Jan-Victor Bjorkqvist1, Kimmo K. Kahma1, Heidi Pettersson1 and William M Drennan2, (1)Finnish Meteorological Institute, Helsinki, Finland, (2)University of Miami, Miami, FL, United States
Abstract:
The high-frequency part of the wave field is essential for the understanding of air-sea exchange related processes and the turbulent energy dissipation of breaking waves. The quantification of the dimensionless spectra will aid wave model development and contribute to a better understanding of the fundamental laws governing the evolution of wind driven waves. However, typical wave observation devices, such as wave buoys, are limited to observing frequencies under e.g. 0.6 Hz. Dedicated experiments with devices suitable for high-frequency measurements are, in comparison, rare.

We have made high-frequency wave measurements with capacitive wave staffs from RV Aranda. Air turbulence and wind speed measurements are also available and a full motion correction was applied to all measurements. A frequency rage up to 2-3 Hz is enough to study the tail of the wave spectra even during its early development. The unusually high sampling frequency of 200 Hz guarantees that spurious spectral shapes that could be the joint effect of noise and the anti-aliasing filter can be excluded. Directional measurements were made using four wave staffs located 15 or 50 cm apart in the grid.

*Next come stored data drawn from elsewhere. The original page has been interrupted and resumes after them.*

(* ===== verification/Pool.v ===== *)
(** * The transaction pool (core/txpool: validation.go, legacypool/legacypool.go)

    The pool keeps, per account, a strict list of executable transactions ([pending]) and a
    list of future ones ([queue]), a lookup by hash and the price heaps.  All operations run
    under the lock of the pool, one after another; metrics and logging are not modelled.  The
    chain is seen through its interface: heads, blocks by hash and number, and the nonces and
    balances of a state.  [now] is the clock reading of an operation.  The transactions sent to
    the scheduling loop as events are collected in a list. *)

From S2P Require Import Prelude Bytes Params Common Heap Types StateDB Blocks PoolList PoolPrice.

(** ** Configuration *)

Record Config := mkConfig {
  Locals : list Address;
  NoLocals : bool;
  Journal : string;
  Rejournal : Z;
  PriceLimit : Z;
  PriceBump : Z;
  AccountSlots : Z;
  GlobalSlots : Z;
  AccountQueue : Z;
  GlobalQueue : Z;
  Lifetime : Z;
}.

Definition Second : Z := 1000000000.
Definition DefaultConfig : Config :=
  mkConfig [] false "transactions.rlp" (3600 * Second) 1 10 16 (4096 + 1024) 64 1024 (3 * 3600 * Second).

Definition sanitize (c : Config) : Config :=
  let at_least_1 (f : Config → Z) := if f c <? 1 then f DefaultConfig else f c in
  mkConfig (Locals c) (NoLocals c) (Journal c)
    (if Rejournal c <? Second then Second else Rejournal c)
    (at_least_1 PriceLimit) (at_least_1 PriceBump) (at_least_1 AccountSlots) (at_least_1 GlobalSlots)
    (at_least_1 AccountQueue) (at_least_1 GlobalQueue) (at_least_1 Lifetime).

(** ** Errors *)

Inductive pool_error :=
| ErrAlreadyKnown | ErrInvalidSender | ErrUnderpriced | ErrReplaceUnderpriced | ErrGasLimit
| ErrNegativeValue | ErrOversizedData | ErrFutureReplacePending | ErrTxPoolOverflow
| TxError (e : tx_error).

(** ** The journal (journal.go) *)

Record txJournal := mkJournal { path : string; writer : option (list Transaction) }.
Definition newTxJournal (path : string) : txJournal := mkJournal path None.

(** Every function of the journal returns nil before its first statement. *)
Definition journal_load (j : txJournal) : txJournal * option pool_error := (j, None).
Definition journal_insert (j : txJournal) (tx : Transaction) : txJournal * option pool_error := (j, None).
Definition journal_rotate (j : txJournal) (all : gmap Address (list Transaction)) : txJournal * option pool_error := (j, None).
Definition journal_close (j : txJournal) : txJournal * option pool_error := (j, None).

(** ** State *)

(** The nonces and balances of a state database. *)
Record ChainState := mkChainState { state_nonce : Address → Z; state_balance : Address → Z }.

Definition state_view `{Crypto} `{Database} (s : StateDB) : ChainState :=
  mkChainState (λ a, fst (GetNonce s a)) (λ a, fst (GetBalance s a)).

Record LegacyPool := mkPool {
  config : Config;
  signer : panguSigner;
  gasTip : Z;
  currentHead : Header;
  currentState : ChainState;
  pendingNonces : noncer;
  locals : accountSet;
  journal : option txJournal;
  pending : gmap Address tlist;
  queue : gmap Address tlist;
  beats : gmap Address Z;
  all : lookup;
  priced : pricedList;
  events : list Transaction;
  changesSinceReorg : Z;
}.
(* ===== verification/PoolAdd.v ===== *)
(** * The pool: adding transactions

    [add] and [addTxs] return for every well-formed transaction and keep the parts of the
    pool in agreement; an accepted transaction is in the pool afterwards. *)

From S2P Require Import Prelude Bytes Params Common Heap Types StateDB Blocks.
From S2P Require Import PoolList PoolListProps PoolListRefine PoolAccount PoolPrice PoolPriceProps Pool PoolInv.

Section add.
Context `{Crypto} `{GoRuntime}.

Definition pool_inv (p : LegacyPool) : Prop := ∃ P Q, pool_ok p P Q [] [].

(** ** Making room *)

Lemma evict_ok now ds : ∀ p P Q D,
  pool_ok p P Q [] (ds ++ D) →
  ∃ p' P' Q', fold_res (evict_for_room now) p ds = Ok p' ∧ pool_ok p' P' Q' [] D ∧ signer p' = signer p ∧
    (∀ h, lk_Get (all p) h = None → lk_Get (all p') h = None).
Proof.
  induction ds as [|d ds IH]; intros p P Q D Hok; cbn [fold_res app] in *; [by exists p, P, Q|].
  destruct (removeTx_ok now p P Q _ (hash d) false Hok) as (p1 & n & P1 & Q1 & E & H1 & Es & Ea & _).
  assert (evict_for_room now p d = Ok (set_changes p1 (changesSinceReorg p1 + n))) as -> by (unfold evict_for_room; by rewrite E).
  cbn [mbind res_bind].
  assert (pool_ok (set_changes p1 (changesSinceReorg p1 + n)) P1 Q1 [] (ds ++ D)) as H2.
  { eapply pool_ok_ext with (set_priced p1 (priced p1)); try done. eapply priced_step; [done|].
    apply (priced_ok_stale _ _ _ d); [apply (lo_remotes _ _ (po_all _ _ _ _ _ H1))| |apply H1].
    pose proof (lk_Remove_gone (all p) (hash d)) as Hg. rewrite <- Ea in Hg. unfold lk_Get, GetRemote in *.
    by destruct (lk_locals (all p1) !! hash d). }
  destruct (IH _ _ _ _ H2) as (p2 & P' & Q' & E2 & H3 & Es3 & Hn). exists p2, P', Q'. split; [done|]. split; [done|].
  split; [by rewrite Es3|]. intros h Hh. apply Hn. cbn [all set_changes]. rewrite Ea. by apply lk_Remove_None.
Qed.

Lemma make_room_ok now p P Q tx isLocal :
  pool_ok p P Q [] [] →
  ∃ p' e P' Q', make_room now p tx isLocal = Ok (p', e) ∧ pool_ok p' P' Q' [] [] ∧ signer p' = signer p ∧
    (∀ h, lk_Get (all p) h = None → lk_Get (all p') h = None).
Proof.
  intros Hok. unfold make_room. destruct (_ <=? _); [by eexists _, _, P, Q|].
  pose proof (lo_remotes _ _ (po_all _ _ _ _ _ Hok)) as Hk.
  assert (∃ pr u, (if isLocal then (priced p, false) else Underpriced (all p) (priced p) tx) = (pr, u) ∧ priced_ok [] (all p) pr)
    as (pr & u & E & Hpr).
  { destruct isLocal; [eexists _, _; split; [done|apply Hok]|]. pose proof (Underpriced_ok [] _ _ tx Hk (po_priced _ _ _ _ _ Hok)).
    destruct (Underpriced _ _ _). eauto. }
  rewrite E. pose proof (priced_step _ _ _ _ _ _ pr Hok Hpr) as H1. destruct u; [by eexists _, _, P, Q|].
  destruct (_ <? changesSinceReorg _); [by eexists _, _, P, Q|]. cbn [all priced set_priced set_prices].
  edestruct (Discard_spec (all p) pr) as (pr2 & drop & ok & -> & Hpr2 & _ & Hres); [done|done|].
  pose proof (priced_step _ _ _ _ _ _ pr2 H1 Hpr2) as H2.
  destruct (negb isLocal && negb ok) eqn:Eno.
  { destruct ok; [by destruct isLocal|]. destruct Hres as (-> & _). by eexists _, _, P, Q. }
  set (p2 := set_priced _ pr2) in *.
  assert (∃ p3 g, (if isLocal then (p2, false) else isGapped p2 (sender (signer p2) tx) tx) = (p3, g) ∧
    pool_ok p3 P Q [] drop ∧ signer p3 = signer p ∧ all p3 = all p) as (p3 & g & -> & H3 & Es3 & Ea3).
  { destruct isLocal; [by eexists _, _|]. unfold isGapped. destruct (noncer_get _ _) as [nn nx]. eexists _, _. split; [done|].
    split; [|done]. by eapply pool_ok_ext; [..|exact H2]. }
  destruct (g && existsb (in_pending p3) drop).
  - eexists _, _, P, Q. split; [done|]. split; [|split; [done|by intros h; rewrite <- Ea3]].
    eapply priced_step; [exact H3|]. exact (push_all_ok _ _ _ (po_priced _ _ _ _ _ H3)).
  - rewrite <- (app_nil_r drop) in H3. destruct (evict_ok now drop p3 P Q [] H3) as (p4 & P' & Q' & -> & H4 & Es4 & Hn). cbn [mbind res_bind].
    eexists _, _, P', Q'. split; [done|]. split; [done|]. split; [congruence|]. intros h Hh. apply Hn. by rewrite Ea3.
Qed.

(** ** A transaction takes the place of another *)

Lemma lookup_replace t old tx rest local :
  lookup_ok t (old :: rest) → lk_Get t (hash tx) = None →
  lookup_ok (lk_Add (lk_Remove t (hash old)) tx local) (tx :: rest).
Proof. intros Hok Hn. apply lk_Add_ok; [by apply lk_Remove_ok|]. by apply lk_Remove_None. Qed.

Lemma lk_Add_Get t l tx local : lookup_ok t l → lk_Get t (hash tx) = None → lk_Get (lk_Add t tx local) (hash tx) = Some tx.
Proof. intros Hok Hn. apply (lk_Get_Some _ (tx :: l)); [by apply lk_Add_ok|]. set_solver. Qed.

Lemma priced_replace t pr tx h local :
  priced_ok [] t pr →
  let a := lk_Remove t h in priced_ok [] (lk_Add a tx local) (priced_Put (priced_Removed a pr 1) tx local).
Proof. intros Hpr a. apply priced_Put_ok, priced_Removed_ok. by eapply priced_ok_sub; [apply lk_Remove_remotes|]. Qed.

(** The slot of a new transaction is free when its nonce is in neither list of its account. *)
Lemma fresh_slot p P Q D tx :
  pool_ok p P Q [] D →
  (∀ l, P !! sender (signer p) tx = Some l → tx_Nonce tx ∉ tx_Nonce <$> l) →
  (∀ l, Q !! sender (signer p) tx = Some l → tx_Nonce tx ∉ tx_Nonce <$> l) →
  NoDup (slot (signer p) <$> tx :: content P Q []).
Proof.
  intros Hok HP HQ. apply NoDup_cons. split; [|apply Hok]. intros (x & Heq & Hx)%list_elem_of_fmap.
  unfold slot in Heq. injection Heq as Hs Hn. unfold content in Hx. cbn [app] in Hx. apply elem_of_app in Hx as [Hx|Hx].
  - destruct (in_content_list _ _ _ _ _ (po_pending _ _ _ _ _ Hok) Hx) as (L & l & _ & Hl & _ & Hin). rewrite <- Hs in Hl.
    apply (HP l Hl). rewrite Hn. by apply list_elem_of_fmap_2.
  - destruct (in_content_list _ _ _ _ _ (po_queue _ _ _ _ _ Hok) Hx) as (L & l & _ & Hl & _ & Hin). rewrite <- Hs in Hl.
    apply (HQ l Hl). rewrite Hn. by apply list_elem_of_fmap_2.
Qed.

Lemma beats_enqueue_ok now p a P Q T D :
  pool_ok p P Q T D →
  let p' := match beats p !! a with Some _ => p | None => set_beats p (<[a := now]> (beats p)) end in
  pool_ok p' P Q T D ∧ signer p' = signer p ∧ all p' = all p.
Proof. intros Hok. destruct (beats p !! a); [done|]. split; [|done]. by eapply pool_ok_ext; [..|exact Hok]. Qed.

(** The nonce is free in the list of an account, or a transaction has it. *)
Lemma nonce_cases (M : gmap Address (list Transaction)) a n :
  (∀ l, M !! a = Some l → n ∉ tx_Nonce <$> l) ∨ ∃ l old, M !! a = Some l ∧ old ∈ l ∧ tx_Nonce old = n.
Proof.
  destruct (M !! a) as [l|]; [|by left]. destruct (decide (n ∈ tx_Nonce <$> l)) as [Hin|Hn].
  - right. apply list_elem_of_fmap in Hin as (old & -> & Hin). eauto.
  - left. by intros ? [= <-].
Qed.

(** The transaction [old] of an account's list is replaced. *)
Lemma replace_ok st sg m M a L l tx old bump :
  lists_match st sg m M → m !! a = Some L → M !! a = Some l → account_list st sg a L l → a = sender sg tx →
  storable tx → old ∈ l → tx_Nonce old = tx_Nonce tx →
  list_Add L tx bump = Ok (L, false, None) ∨
  ∃ L' l' rest, list_Add L tx bump = Ok (L', true, Some old) ∧ lists_match st sg (<[a := L']> m) (<[a := l']> M) ∧
    values M ≡ₚ old :: rest ∧ values (<[a := l']> M) ≡ₚ tx :: rest ∧ slot sg old = slot sg tx.
Proof.
  intros Hm HmL HM Hl -> [Hu Ham] Hin Hn. destruct (list_Add_replace L l tx bump old (al_stands _ _ _ _ _ Hl) Hu Ham Hin Hn)
    as [E|(L' & kept & E & Hs & HL' & H1 & H2)]; [by left|]. right.
  pose proof (al_sender _ _ _ _ _ Hl) as Hf. exists L', (put tx l), (kept ++ values (delete (sender sg tx) M)). split_and!; [done| | | |].
  - apply lists_match_insert; [done|]. split; [done|rewrite Hs; apply Hl| |].
    + rewrite H2. rewrite H1 in Hf. apply Forall_cons in Hf as [_ Hf]. by constructor.
    + intros E0. rewrite E0 in H2. by apply Permutation_nil_l in H2.
  - rewrite (values_delete _ _ _ HM), H1. done.
  - rewrite values_insert, H2. done.
  - unfold slot. rewrite Hn. f_equal. by apply (proj1 (Forall_forall _ _) Hf).
Qed.

Lemma enqueue_new now p P Q tx local :
  pool_ok p P Q [] [] → storable tx → lk_Get (all p) (hash tx) = None →
  (∀ l, P !! sender (signer p) tx = Some l → tx_Nonce tx ∉ tx_Nonce <$> l) →
  ∃ p' r Q', enqueueTx now p tx local true = Ok (p', r) ∧ pool_ok p' P Q' [] [] ∧ signer p' = signer p ∧
    match r with inr _ => lk_Get (all p') (hash tx) = Some tx | inl _ => all p' = all p end.
Proof.
  intros Hok Hu Hg HP. set (a := sender (signer p) tx) in *. unfold enqueueTx. fold a. destruct (Hok) as [Hcfg Hp Hq HT Hun Ha Hpr].
  destruct (nonce_cases Q a (tx_Nonce tx)) as [Hfree|(l & old & HQ & Hin & Hn)].
  - destruct (add_transit false (signer p) (queue p) Q tx (content P Q []) (PriceBump (config p)) Hq) as (L' & l' & E & Hq' & Hv);
      [by apply (fresh_slot p P Q [])|unfold content; set_solver|done|]. fold a in E, Hq', Hv. rewrite E. cbn [mbind res_bind negb].
    assert (pool_ok (set_prices (set_queue p (<[a := L']> (queue p))) (lk_Add (all p) tx local) (priced_Put (priced p) tx local))
              P (<[a := l']> Q) [] []) as H1.
    { assert (content P (<[a:=l']> Q) [] ≡ₚ tx :: content P Q []) as Hc by (unfold content; rewrite Hv; solve_Permutation).
      split; cbn; [done..| | |by apply priced_Put_ok]; [rewrite Hc; by apply (fresh_slot p P Q [])|].
      apply (lookup_ok_perm _ (tx :: content P Q [])); [by rewrite Hc|]. by apply lk_Add_ok. }
    cbn [all priced set_queue set_lists]. eexists _, _, (<[a := l']> Q). split; [done|].
    destruct (beats_enqueue_ok now _ a _ _ _ _ H1) as (H2 & Es & Ea). split; [done|]. split; [done|]. rewrite Ea. by eapply lk_Add_Get.
  - pose proof (Hq a) as Hqa. rewrite HQ in Hqa. inversion Hqa as [L ? Hl EL|]; subst. symmetry in EL. cbn [default from_option id].
    destruct (replace_ok false (signer p) (queue p) Q a L l tx old (PriceBump (config p)) Hq EL HQ Hl eq_refl Hu Hin Hn)
      as [E|(L' & l' & rest & E & Hq' & H1 & H2 & Hsl)]; rewrite E; cbn [mbind res_bind negb].
    + eexists _, _, Q. split; [done|]. rewrite insert_id by done. split; [|done]. by eapply pool_ok_ext; [..|exact Hok].
    + assert (content P Q [] ≡ₚ old :: values P ++ rest ∧ content P (<[a := l']> Q) [] ≡ₚ tx :: values P ++ rest) as [C1 C2]
        by (unfold content; rewrite H1, H2; split; solve_Permutation).
      cbn [all priced set_queue set_lists set_prices]. set (b := lk_Remove (all p) (hash old)).
      assert (pool_ok (set_prices (set_queue p (<[a := L']> (queue p))) (lk_Add b tx local) (priced_Put (priced_Removed b (priced p) 1) tx local))
                P (<[a := l']> Q) [] []) as H3.
      { split; cbn; [done..| | |by apply priced_replace]; [rewrite C2; rewrite C1 in Hun; cbn in *; by rewrite <- Hsl|].
        apply (lookup_ok_perm _ (tx :: values P ++ rest)); [by rewrite C2|]. apply lookup_replace; [|done]. by eapply lookup_ok_perm; [|exact Ha]. }
      eexists _, _, (<[a := l']> Q). split; [done|]. destruct (beats_enqueue_ok now _ a _ _ _ _ H3) as (H4 & Es & Ea). split; [done|]. split; [done|].
      refine (eq_trans (f_equal (λ t, lk_Get t (hash tx)) Ea) _). eapply lk_Add_Get; [apply lk_Remove_ok; by eapply lookup_ok_perm; [|exact Ha]|]. by apply lk_Remove_None.
Qed.
(* ===== verification/PoolReorg.v ===== *)
(** * Reorganisation of the pool (core/txpool/legacypool/legacypool.go)

    After new transactions or a new head, [runReorg] brings the pool in line with the
    chain: a reset to the new state, promotion of what became executable, demotion of what
    is not any more, and truncation to the configured limits.  The loops of the truncation
    take a number of rounds; each round shortens the list they look at.  The priority
    queue of accounts is common/prque, whose [sstack] is a slice in blocks. *)

From S2P Require Import Prelude Bytes Params Common Heap Types StateDB Blocks PoolList PoolPrice Pool.

(** ** common/prque *)

Definition prque (V : Type) : Type := list (V * Z).

Definition prque_Less {V} (a b : V * Z) : bool := b.2 <? a.2.
Definition prque_Push {V} `{!Inhabited V} (q : prque V) (data : V) (priority : Z) : prque V :=
  heap_Push prque_Less q (data, priority).
Definition prque_Pop {V} `{!Inhabited V} (q : prque V) : option ((V * Z) * prque V) := heap_Pop prque_Less q.
Definition prque_Empty {V} (q : prque V) : bool := (length q =? 0)%nat.

Section pool.
Context `{Crypto} `{GoRuntime}.

(** ** Truncation *)

Definition total_len (m : gmap Address tlist) : Z :=
  foldl (λ n '(_, l), (n + list_Len l)%u64) 0 (range_map m).

(** One transaction less for the account: the last. *)
Definition cap_one (p : LegacyPool) (addr : Address) : res LegacyPool :=
  l ← deref (pending p !! addr);
  '(l, caps) ← list_Cap l (list_Len l - 1);
  let p := set_pending p (<[addr := l]> (pending p)) in
  let p := foldl (λ p tx, set_nonces (set_all p (lk_Remove (all p) (hash tx)))
                            (setIfLower (pendingNonces p) addr (tx_Nonce tx))) p caps in
  Ok (set_priced p (priced_Removed (all p) (priced p) (Z.of_nat (length caps)))).

(** A number of rounds that is enough: the list that is looked at gets shorter. *)
Definition rounds (p : LegacyPool) (addr : Address) : nat :=
  match pending p !! addr with Some l => S (Z.to_nat (list_Len l)) | None => 1 end.

Definition pending_len (p : LegacyPool) (addr : Address) : res Z := l ← deref (pending p !! addr); Ok (list_Len l).

(** All offenders lose a transaction until the pool is small enough, or the one that is
    looked at ([last]) has no more than [threshold]. *)
Fixpoint equalize (fuel : nat) (p : LegacyPool) (offenders : list Address) (last : Address) (threshold count : Z)
  : res (LegacyPool * Z) :=
  match fuel with
  | O => Panic "no more rounds"
  | S fuel =>
      if count <=? GlobalSlots (config p) then Ok (p, count)
      else
        len ← pending_len p last;
        if len <=? threshold then Ok (p, count)
        else
          p ← foldl (λ (acc : res LegacyPool) addr, p ← acc; cap_one p addr) (Ok p) offenders;
          equalize fuel p offenders last threshold (count - Z.of_nat (length offenders))%u64
  end.

(** The offenders are taken from the queue, the longest list first. *)
Fixpoint take_offenders (fuel : nat) (p : LegacyPool) (spammers : prque Address) (offenders : list Address) (count : Z)
  : res (LegacyPool * list Address * Z) :=
  match fuel with
  | O => Ok (p, offenders, count)
  | S fuel =>
      if negb ((GlobalSlots (config p) <? count) && negb (prque_Empty spammers)) then Ok (p, offenders, count)
      else
        match prque_Pop spammers with
        | None => Ok (p, offenders, count)
        | Some ((offender, _), spammers) =>
            match list.last offenders with
            | None => take_offenders fuel p spammers [offender] count
            | Some last =>
                threshold ← pending_len p offender;
                '(p, count) ← equalize (rounds p last) p offenders last threshold count;
                take_offenders fuel p spammers (offenders ++ [offender]) count
            end
        end
  end.

Definition find_spammers (p : LegacyPool) : prque Address :=
  foldl (λ q '(addr, l), if negb (as_contains (locals p) addr) && (AccountSlots (config p) <? list_Len l)
                         then prque_Push q addr (list_Len l) else q) [] (range_map (pending p)).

The mobility of the research vessel has enabled measurements in a wide variety of conditions from the Baltic Proper to the irregular Finnish coastal archipelagos. The aim is to determine the conditions and frequency ranges when the shape of the dimensionless spectra is wind dependent. Especially, it's still not clear whether the use of the wind speed or the friction velocity as the scaling parameter produces better results, or where the transition to the Phillips spectra takes place. The directional measurements can shed light on theories that use the directional spread of the two-dimensional spectrum to explain the shape of the one-dimensional spectrum.